Cryptocurrency investors will have to pay taxes on earnings from April this year. According to the Internal Revenue Services authority of the country or Servicio de Impuestos Internos (SII), crypto assets will also have to be filed with annual tax returns. This is a strong step taken by the South American country to regulate the digital assets market, following in line with agencies all over the world.
In 2018, Value Added Tax could not be imposed on cryptocurrencies as they were considered to be intangible. Since then the SII has been working to build a taxable framework for digital assets. Earnings from crypto trade will be categorized under ‘other own income and third-party income from companies that declare their effective income.’ However, even though it is being brought under taxation, the legal status of cryptocurrencies remains a topic of discussion in the country.
In an official statement letter by Fernando Barraza, director of the SII, read that individuals or firms engaged in crypto trade need to register their operations through tax-exempt invoices. This way the authority will be track all the transactions carried by the investors and regulate policies accordingly. This move to bring cryptocurrency under the taxation radar will bring much-needed revenue for the administration and help it study the functioning of digital currencies. The country still doesn’t have any specific guidelines for this type of assets, due to which the administration has been quite defensive against them.
On the flip side, imposing taxes on cryptocurrencies is a positive sign for investors. Recently, the cryptocurrency suffered a severe blow in the form of account blockades. Some banks in Chile stopped serving accounts that were engaged in the trade of crypto assets. The Third Chamber of the Chilean Supreme Court also rejected an appeal to direct the banks to re-open closed accounts. Therefore, in such an unfavorable climate, the directive on taxation has come as a blessing in disguise and given hope to investors.
Chile isn’t the only country that hasn’t accepted digital currencies yet. Many developing nations like India, Malaysia, Indonesia, Pakistan, etc. have been skeptical about digital assets. The Reserve Bank of India also directed the commercial banks to forbid catering to crypto related transactions. However, the recent trends show that agencies across the globe are moving from the mindset of banning cryptocurrencies to regulate them heavily.

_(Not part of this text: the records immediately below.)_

Definition create (now : Z) (ip : ip4) : T bool :=
  t ← table;
  if bool_decide (is_Some (neighs t !! ip)) then mret true else
  let entries := Z.of_nat (size (neighs t)) in
  refused ← (if (GC_THRESH3 <=? entries) || ((GC_THRESH2 <=? entries) && (u64 (last_flush t + 5 * HZ) <? now))
             then n ← forced_gc now; mret ((n =? 0) && (GC_THRESH3 <=? entries)) else mret false);
  if refused : bool then mret false
  else _ ← put_neigh ip (fresh now); mret true.

(** ** Sending *)

(** [while n.queue_bytes + p.truesize() > QUEUE_LEN_BYTES]: the oldest packets go. *)
Fixpoint make_room (q : list P) (bytes size dropped : Z) : list P * Z * Z :=
  if QUEUE_LEN_BYTES <? u64 (bytes + size) then
    match q with
    | [] => (q, bytes, dropped)
    | old :: q => make_room q (u64 (bytes - truesize old)) size (dropped + 1)
    end
  else (q, bytes, dropped).

Definition probe (ip : ip4) : T unit :=
  o ← neigh ip;
  match o with
  | None => mret tt
  | Some n =>
      let dst := if probes n <? UCAST_PROBES then Some (ha n) else None in
      _ ← put_neigh ip (set_probes n (u32 (probes n + 1)));
      push_solicit (ip, dst)
  end.

(** The first part of [__neigh_event_send]: the state, and whether to probe at once. *)
Definition begin_send (n : Neighbour) (now : Z) : Neighbour * bool :=
  match nud n with
  | Stale => (set_timer (set_state n Delay now) (Some (u64 (now + DELAY_PROBE_TIME))), false)
  | Incomplete => (n, false)
  | _ => (set_timer (set_state (set_probes n UCAST_PROBES) Incomplete now) (Some (u64 (now + Z.max RETRANS_TIME (HZ / 100)))), true)
  end.

Definition event_send (now : Z) (ip : ip4) (p : option P) : T (option P) :=
  o ← neigh ip;
  match o with
  | None => mret None
  | Some n =>
      match nud n with
      | Reachable | Delay | Probe => mret p
      | _ =>
          let '(n, immediate_probe) := begin_send n now in
          now_p ← (match nud n, p with
                   | Incomplete, Some p =>
                       let '(q, b, d) := make_room (queue n) (queue_bytes n) (truesize p) 0 in
                       _ ← put_neigh ip (set_queue n (q ++ [p]) (u64 (b + truesize p)));
                       _ ← on_table (λ t, add_drops t d);
                       mret None
                   | Incomplete, None => _ ← put_neigh ip n; mret None
                   | _, _ => _ ← put_neigh ip n; mret p
                   end);
          _ ← (if immediate_probe : bool then probe ip else mret tt);
          mret now_p
      end
  end.

Definition output (now : Z) (ip : ip4) (p : P) : T unit :=
  ok ← create now ip;
  if negb ok then on_table (λ t, add_drops t 1) else
  o ← neigh ip; n ← of_opt o;
  if connected (nud n) then push_send [(ha n, p)] else
  _ ← put_neigh ip (set_used n now);
  r ← event_send now ip (Some p);
  match r with
  | Some p => o ← neigh ip; n ← of_opt o; push_send [(ha n, p)]
  | None => mret tt
  end.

Chile, like many other developing countries, has seen a boom in cryptocurrency trade in the past couple of years. Chileans are one step ahead when compared to other countries’ people, as they have even started to purchase and sell products and services using cryptocurrency as the medium instead of traditional currency. South American countries have recently started to adopt and accept cryptocurrencies, which has enabled the digital asset markets to grow and prosper, albeit steadily. The popular crypto exchange of Chile, Crypto MKT recently partnered with online payments platform Flow. Cl, which will now allow about 5,000 local merchants to accept cryptocurrencies as a mode of payment.